GEOLOGIC MAPPING OF EXHUMED, MID-CRETACEOUS PALEOCHANNEL COMPLEXES NEAR CASTLE DALE, UTAH INDICATE THE LOCAL DAKOTA SANDSTONE IS THE FLUVIAL FACIES OF THE MUSSENTUCHIT MEMBER OF THE CEDAR MOUNTAIN FORMATION
The Ruby Ranch-Mussentuchit contact is diagnosed as the top of a laterally extensive, mappable, ~10 meter thick paleosol which is a maroon color with calcrete horizons and root traces. Exposures of the contact can be poor and display a shift in color from maroon mudstone to a white-green, silty mudstone that weathers to a popcorn texture, derived in part from weathered volcanic ash, like the balance of the Mussentuchit fines.
In the southern third of the mapped area, Ruby Ranch sandstones are thin, discontinuous channel segments surrounded by floodplain deposits. In the middle to northern area, point bar complexes dominate, some of which are amalgamated. Highly variable flow direction data was obtained from 4 well-preserved complexes and 1 channel segment with an average NE flow. The variability, also displayed in radius of curvature data, is accredited to high channel sinuosity.
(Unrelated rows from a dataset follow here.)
(* ===== verification/VmGas.v ===== *)
(** [core/vm]: helpers ([common.go]), jump destination
    analysis ([analysis.go]), stack validation ([stack_table.go]), memory sizes
    ([memory_table.go]) and gas costs ([gas.go], [gas_table.go]).

    A gas function is a stateful computation: it updates [mem.lastGasCost],
    replaces the gas operand of a call on the stack and adds refunds. *)
From S2P Require Import Prelude GoBig CommonMath CommonTypes Params VmTypes VmOpcodes.
Import Math.

(** ** common.go *)

Definition calcMemSize (off l : Z) : Z := if Big.Sign l =? 0 then 0 else off + l.

(** [None] is a slice expression out of range. *)
Definition getData (data : bytes) (start size : Z) : option bytes :=
  let dlen := zlen data in
  let s := BigMin start dlen in
  let e := BigMin (s + size) dlen in
  d ← slice data (Big.Uint64 s) (Big.Uint64 e);
  Some (Common.RightPadBytes d (i64 (Big.Uint64 size))).

Definition bigUint64 (v : Z) : Z * bool := (Big.Uint64 v, Big.BitLen v >? 64).

Definition toWordSize (size : Z) : Z :=
  if size >? MaxUint64 - 31 then MaxUint64 / 32 + 1 else (size + 31) / 32.

Definition allZero (b : bytes) : bool := forallb (fun x => x =? 0) b.

(** ** analysis.go *)

Definition bigMaxUint64 : Z := MaxUint64.

(** [for pc := uint64(0); pc < uint64(len(code)); pc++]: [pc] grows in every
    round, so [length code] rounds are enough. *)
Fixpoint jumpdests_loop (fuel : nat) (code : bytes) (pc : Z) (m : gset Z) : gset Z :=
  match fuel with
  | O => m
  | S fuel =>
      match zget code pc with
      | None => m
      | Some op =>
          if Op.IsPush op then
            let a := op - Op.PUSH1 + 1 in jumpdests_loop fuel code (pc + a + 1) m
          else if op =? Op.JUMPDEST then jumpdests_loop fuel code (pc + 1) ({[pc]} ∪ m)
          else jumpdests_loop fuel code (pc + 1) m
      end
  end.
(** The positions of the JUMPDEST instructions of [code]. *)
Definition jumpdests_of (code : bytes) : gset Z := jumpdests_loop (length code) code 0 ∅.

Definition has (d : destinations) (codehash : Hash) (code : bytes) (dest : Z)
  : bool * destinations :=
  if dest >? bigMaxUint64 then (false, d)
  else
    let '(m, d) :=
      match d !! codehash with
      | Some m => (m, d)
      | None => let m := jumpdests_of code in (m, <[codehash := m]> d)
      end in
    (bool_decide (Big.Uint64 dest ∈ m), d).

(** ** stack_table.go *)

(** [require(pop)], then the limit; [None] is no error. *)
Definition makeStackFunc (pop push : Z) (st : list Z) : option vmerror :=
  if zlen st <? pop then Some (errStackUnderflow (zlen st) pop)
  else if zlen st + push - pop >? Params.StackLimit then Some (errStackLimit (zlen st))
  else None.
Definition makeDupStackFunc (n : Z) : list Z -> option vmerror := makeStackFunc n (n + 1).
Definition makeSwapStackFunc (n : Z) : list Z -> option vmerror := makeStackFunc n n.

(** ** memory_table.go *)

(** [calcMemSize(stack.Back(i), stack.Back(j))] *)
Definition memRange (st : list Z) (i j : Z) : option Z :=
  off ← zget st i; l ← zget st j; Some (calcMemSize off l).

Definition memorySha3 (st : list Z) : option Z := memRange st 0 1.
Definition memoryCalldataCopy (st : list Z) : option Z := memRange st 0 2.
Definition memoryCodeCopy (st : list Z) : option Z := memRange st 0 2.
Definition memoryExtCodeCopy (st : list Z) : option Z := memRange st 1 3.
Definition memoryMLoad (st : list Z) : option Z := off ← zget st 0; Some (calcMemSize off 32).
Definition memoryMStore8 (st : list Z) : option Z := off ← zget st 0; Some (calcMemSize off 1).
Definition memoryMStore (st : list Z) : option Z := off ← zget st 0; Some (calcMemSize off 32).
Definition memoryCreate (st : list Z) : option Z := memRange st 1 2.
Definition memoryCall (st : list Z) : option Z :=
  x ← memRange st 5 6; y ← memRange st 3 4; Some (BigMax x y).
Definition memoryCallCode (st : list Z) : option Z :=
  x ← memRange st 5 6; y ← memRange st 3 4; Some (BigMax x y).
Definition memoryDelegateCall (st : list Z) : option Z :=
  x ← memRange st 4 5; y ← memRange st 2 3; Some (BigMax x y).
Definition memoryReturn (st : list Z) : option Z := memRange st 0 1.
Definition memoryLog (st : list Z) : option Z := memRange st 0 1.

(** ** gas.go *)

Definition GasQuickStep : Z := 2.
Definition GasFastestStep : Z := 3.
Definition GasFastStep : Z := 5.
Definition GasMidStep : Z := 8.
Definition GasSlowStep : Z := 10.
Definition GasExtStep : Z := 20.

Definition callGas (gasTable : Params.GasTable) (availableGas base callCost : Z)
  : outcome vmerror Z :=
  let direct :=
    if Big.BitLen callCost >? 64 then Error errGasUintOverflow
    else Done (Big.Uint64 callCost) in
  if Params.CreateBySuicide gasTable >? 0 then
    let availableGas := u64 (availableGas - base) in
    let gas := u64 (availableGas - availableGas / 64) in
    if (Big.BitLen callCost >? 64) || (gas <? Big.Uint64 callCost) then Done gas else direct
  else direct.

(** ** gas_table.go *)
Section gas_table.
Context {S : Type} `{StateDB S}.

Abbreviation gasFunc := (Params.GasTable -> Z -> VM S Z).

(** [if x, overflow = op; overflow { return 0, errGasUintOverflow }] *)
Definition checked (r : Z * bool) : VM S Z :=
  let '(x, overflow) := r in if (overflow : bool) then throw errGasUintOverflow else mret x.

Definition lift (o : outcome vmerror Z) : VM S Z := fun f => (o, f).

Definition memoryGasCost (newMemSize : Z) : VM S Z :=
  if newMemSize >? MaxUint64 - 32 then throw errGasUintOverflow
  else if newMemSize =? 0 then mret 0
  else
    let newMemSizeWords := toWordSize newMemSize in
    let newMemSize := u64 (newMemSizeWords * 32) in
    m ← gets mem;
    if newMemSize >? Memory.Len m then
      let square := u64 (newMemSizeWords * newMemSizeWords) in
      let linCoef := u64 (newMemSizeWords * Params.MemoryGas) in
      let quadCoef := square / Params.QuadCoeffDiv in
      let newTotalFee := u64 (linCoef + quadCoef) in
      let fee := u64 (newTotalFee - Memory.lastGasCost m) in
      _ ← modify (fun f => with_mem f
            {| Memory.store := Memory.store m; Memory.lastGasCost := newTotalFee |});
      mret fee
    else mret 0.

Definition constGasFunc (gas : Z) : gasFunc := fun _ _ => mret gas.

Definition gasCalldataCopy : gasFunc := fun gt memorySize =>
  gas ← memoryGasCost memorySize;
  gas ← checked (SafeAdd gas GasFastestStep);
  l ← Back 2;
  words ← checked (bigUint64 l);
  words ← checked (SafeMul (toWordSize words) Params.CopyGas);
  checked (SafeAdd gas words).

Definition gasSStore : gasFunc := fun gt memorySize =>
  y ← Back 1;
  x ← Back 0;
  addr ← gets (fun f => f.(contract).(self));
  val ← db_get (GetState addr (Common.BigToHash x));
  if Common.EmptyHash val && negb (Common.EmptyHash (Common.BigToHash y)) then
    mret Params.SstoreSetGas
  else if negb (Common.EmptyHash val) && Common.EmptyHash (Common.BigToHash y) then
    _ ← db_do (AddRefund Params.SstoreRefundGas);
    mret Params.SstoreClearGas
  else mret Params.SstoreResetGas.

Definition makeGasLog (n : Z) : gasFunc := fun gt memorySize =>
  size ← Back 1;
  requestedSize ← checked (bigUint64 size);
  gas ← memoryGasCost memorySize;
  gas ← checked (SafeAdd gas Params.LogGas);
  gas ← checked (SafeAdd gas (u64 (n * Params.LogTopicGas)));
  memorySizeGas ← checked (SafeMul requestedSize Params.LogDataGas);
  checked (SafeAdd gas memorySizeGas).

Definition gasSha3 : gasFunc := fun gt memorySize =>
  gas ← memoryGasCost memorySize;
  gas ← checked (SafeAdd gas Params.Sha3Gas);
  size ← Back 1;
  wordGas ← checked (bigUint64 size);
  wordGas ← checked (SafeMul (toWordSize wordGas) Params.Sha3WordGas);
  checked (SafeAdd gas wordGas).

Definition gasCodeCopy : gasFunc := fun gt memorySize =>
  gas ← memoryGasCost memorySize;
  gas ← checked (SafeAdd gas GasFastestStep);
  l ← Back 2;
  wordGas ← checked (bigUint64 l);
  wordGas ← checked (SafeMul (toWordSize wordGas) Params.CopyGas);
  checked (SafeAdd gas wordGas).

Definition gasExtCodeCopy : gasFunc := fun gt memorySize =>
  gas ← memoryGasCost memorySize;
  gas ← checked (SafeAdd gas (Params.ExtcodeCopy gt));
  l ← Back 3;
  wordGas ← checked (bigUint64 l);
  wordGas ← checked (SafeMul (toWordSize wordGas) Params.CopyGas);
  checked (SafeAdd gas wordGas).

Definition gasMLoad : gasFunc := fun gt memorySize =>
  gas ← memoryGasCost memorySize;
  checked (SafeAdd gas GasFastestStep).
Definition gasMStore8 : gasFunc := fun gt memorySize =>
  gas ← memoryGasCost memorySize;
  checked (SafeAdd gas GasFastestStep).
Definition gasMStore : gasFunc := fun gt memorySize =>
  gas ← memoryGasCost memorySize;
  checked (SafeAdd gas GasFastestStep).

Definition gasCreate : gasFunc := fun gt memorySize =>
  gas ← memoryGasCost memorySize;
  checked (SafeAdd gas Params.CreateGas).

Definition gasBalance : gasFunc := fun gt _ => mret (Params.Balance gt).
Definition gasExtCodeSize : gasFunc := fun gt _ => mret (Params.ExtcodeSize gt).
Definition gasSLoad : gasFunc := fun gt _ => mret (Params.SLoad gt).

Definition gasExp : gasFunc := fun gt memorySize =>
  exponent ← Back 1;
  let expByteLen := (Big.BitLen exponent + 7) / 8 in
  let gas := u64 (expByteLen * Params.ExpByte gt) in
  checked (SafeAdd gas GasSlowStep).

(** [stack.data[stack.len()-1] = new(big.Int).SetUint64(cg)] *)
Definition set_top (v : Z) : VM S unit :=
  st ← gets stack; st ← unwrap (zset st 0 v); modify (fun f => with_stack f st).

Definition gasCall : gasFunc := fun gt memorySize =>
  v ← Back 2;
  let transfersValue := negb (Big.Sign v =? 0) in
  a ← Back 1;
  let address := Common.BigToAddress a in
  empty ← db_get (Empty address);
  let gas := Params.Calls gt in
  let gas := if (empty : bool) && transfersValue then u64 (gas + Params.CallNewAccountGas) else gas in
  let gas := if transfersValue then u64 (gas + Params.CallValueTransferGas) else gas in
  memoryGas ← memoryGasCost memorySize;
  gas ← checked (SafeAdd gas memoryGas);
  avail ← gets (fun f => f.(contract).(Gas));
  callCost ← Back 0;
  cg ← lift (callGas gt avail gas callCost);
  _ ← set_top cg;
  checked (SafeAdd gas cg).

Definition gasCallCode : gasFunc := fun gt memorySize =>
  v ← Back 2;
  let gas := Params.Calls gt in
  let gas := if negb (Big.Sign v =? 0) then u64 (gas + Params.CallValueTransferGas) else gas in
  memoryGas ← memoryGasCost memorySize;
  gas ← checked (SafeAdd gas memoryGas);
  avail ← gets (fun f => f.(contract).(Gas));
  callCost ← Back 0;
  cg ← lift (callGas gt avail gas callCost);
  _ ← set_top cg;
  checked (SafeAdd gas cg).

Definition gasReturn : gasFunc := fun gt memorySize => memoryGasCost memorySize.

Definition gasSuicide : gasFunc := fun gt memorySize =>
  a ← Back 0;
  let address := Common.BigToAddress a in
  me ← gets (fun f => f.(contract).(self));
  empty ← db_get (Empty address);
  balance ← (if (empty : bool) then db_get (GetBalance me) else mret 0);
  let gas := Params.Suicide gt in
  let gas := if (empty : bool) && negb (Big.Sign balance =? 0)
             then u64 (gas + Params.CreateBySuicide gt) else gas in
  suicided ← db_get (HasSuicided me);
  _ ← (if (suicided : bool) then mret tt else db_do (AddRefund Params.SuicideRefundGas));
  mret gas.

Definition gasDelegateCall : gasFunc := fun gt memorySize =>
  gas ← memoryGasCost memorySize;
  gas ← checked (SafeAdd gas (Params.Calls gt));
  avail ← gets (fun f => f.(contract).(Gas));
  callCost ← Back 0;
  cg ← lift (callGas gt avail gas callCost);
  _ ← set_top cg;
  checked (SafeAdd gas cg).

Definition gasPush : gasFunc := fun _ _ => mret GasFastestStep.
Definition gasSwap : gasFunc := fun _ _ => mret GasFastestStep.
Definition gasDup : gasFunc := fun _ _ => mret GasFastestStep.

End gas_table.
“Dakota”channels within the Mussentuchit Mbr. are more laterally continuous, with common overprinting of point bars, than in the Ruby Ranch, but the flow data shows a shared NE flow. The “Dakota” channels were deposited in an area with less accommodation space than those in the Ruby Ranch Mbr. The stratigraphic position of the lowermost sandstone varies notably, but all lie above the Ruby Ranch-Mussentuchit contact.
Detailed 3-D mapping clearly indicates the Dakota Sandstone is not a stratigraphically justifiable unit in this area because the sandstones consist of numerous channel complexes at various positions within the Mussentuchit Mbr. of the Cedar Mountain Formation.